Lemma erase_settings p gc : settings (c_erase p gc) = settings gc /\ c_invitees (c_erase p gc) = c_invitees gc /\ c_raid (c_erase p gc) = c_raid gc /\ c_leader (c_erase p gc) = c_leader gc.
Proof. unfold c_erase. now destruct (list_find _ _) as [[i e]|]. Qed.
Lemma erase_bg p gc : c_bg (c_erase p gc) = c_bg gc.
Proof. unfold c_erase. now destruct (list_find _ _) as [[i e]|]. Qed.
Lemma Inv_left hb hn v q p gc :
  Inv hb hn v -> v_groups v !! q = Some gc -> kind (c_pvp gc) hb hn p = Some q ->
  Inv (if c_pvp gc then upd hb p None else hb) (if c_pvp gc then hn else upd hn p None) (v_left q p gc v).
Proof.
  intros HI Hq Hk. assert (Hp : p ∈ members gc) by now rewrite (i_members _ _ _ HI q gc p Hq).
  destruct (erase_settings p gc) as (Es & Ei & Er & _). destruct (find_member p gc Hp) as (i & k & Ef & Hl).
  pose proof (i_slots _ _ _ HI q gc Hq) as Hso.
  rewrite v_left_form. apply (Inv_change hb hn _ _ v q gc); [done|done| | |now apply (rows_erase hb hn)].
  - split; [split; [exact Es|apply erase_bg]|done| | | | | | |].
    + left. destruct (decide (registered gc)) as [|Hn]; [done|]. destruct (i_uncreated _ _ _ HI q gc Hq Hn) as [E _]. unfold members in Hp. rewrite E in Hp. now apply elem_of_nil in Hp.
    + intros p'. rewrite kind_set, (members_erase hb hn v q p gc HI Hq), (i_members _ _ _ HI q gc p' Hq). case_decide; naive_solver.
    + intros b p' j Hj. rewrite kind_set. case_decide as E; [|done]. destruct E as [-> ->]. rewrite Hk. naive_solver.
    + rewrite Er. unfold c_erase. rewrite Ef. cbn. now apply (slots_delete _ _ i (p, k)).
    + rewrite Er. unfold c_erase. rewrite Ef. unfold c_count. cbn. rewrite (i_counts _ _ _ HI q gc Hq). destruct (c_raid gc) eqn:E; [|done]. cbn. f_equal.
      apply (sub_counts_delete _ i (p, k)); [done| |apply (so_room _ _ Hso)].
      pose proof (so_subs _ _ Hso (p, k)) as H. apply H. now apply list_elem_of_lookup_2 in Hl.
    + intros p' Hp'. apply (i_players _ _ _ HI). unfold upd in Hp'. destruct (c_pvp gc); case_decide; naive_solver.
    + intros p' j Hp'. pose proof (i_pending _ _ _ HI p' j Hp') as Hx. destruct (c_pvp gc); [done|]. unfold upd. now case_decide.
  - intros p' b Hp'. assert (HR : forall b, v_rf v p' b = canon (hb p') (hn p') b) by (intros; now apply (i_rf _ _ _ HI)).
    destruct (v_invite v !! p) eqn:Ep.
    + rewrite (canon_left _ q p hb hn _ p' b Hk (kind_other _ _ _ _ _ _ HI Hk) HR). now destruct (c_pvp gc).
    + assert (Hne : p' <> p) by (intros ->; congruence). rewrite HR. unfold upd. destruct (c_pvp gc); now rewrite decide_False.
Qed.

- _ACTION ITEM_:
Copy nothing beyond the line containing "intros HI Hq". Transcribe exactly from the first line of the entries down to that line, inclusive.

- _OUTPUT BELOW_:
Lemma erase_settings p gc : settings (c_erase p gc) = settings gc /\ c_invitees (c_erase p gc) = c_invitees gc /\ c_raid (c_erase p gc) = c_raid gc /\ c_leader (c_erase p gc) = c_leader gc.
Proof. unfold c_erase. now destruct (list_find _ _) as [[i e]|]. Qed.
Lemma erase_bg p gc : c_bg (c_erase p gc) = c_bg gc.
Proof. unfold c_erase. now destruct (list_find _ _) as [[i e]|]. Qed.
Lemma Inv_left hb hn v q p gc :
  Inv hb hn v -> v_groups v !! q = Some gc -> kind (c_pvp gc) hb hn p = Some q ->
  Inv (if c_pvp gc then upd hb p None else hb) (if c_pvp gc then hn else upd hn p None) (v_left q p gc v).
Proof.
  intros HI Hq Hk. assert (Hp : p ∈ members gc) by now rewrite (i_members _ _ _ HI q gc p Hq).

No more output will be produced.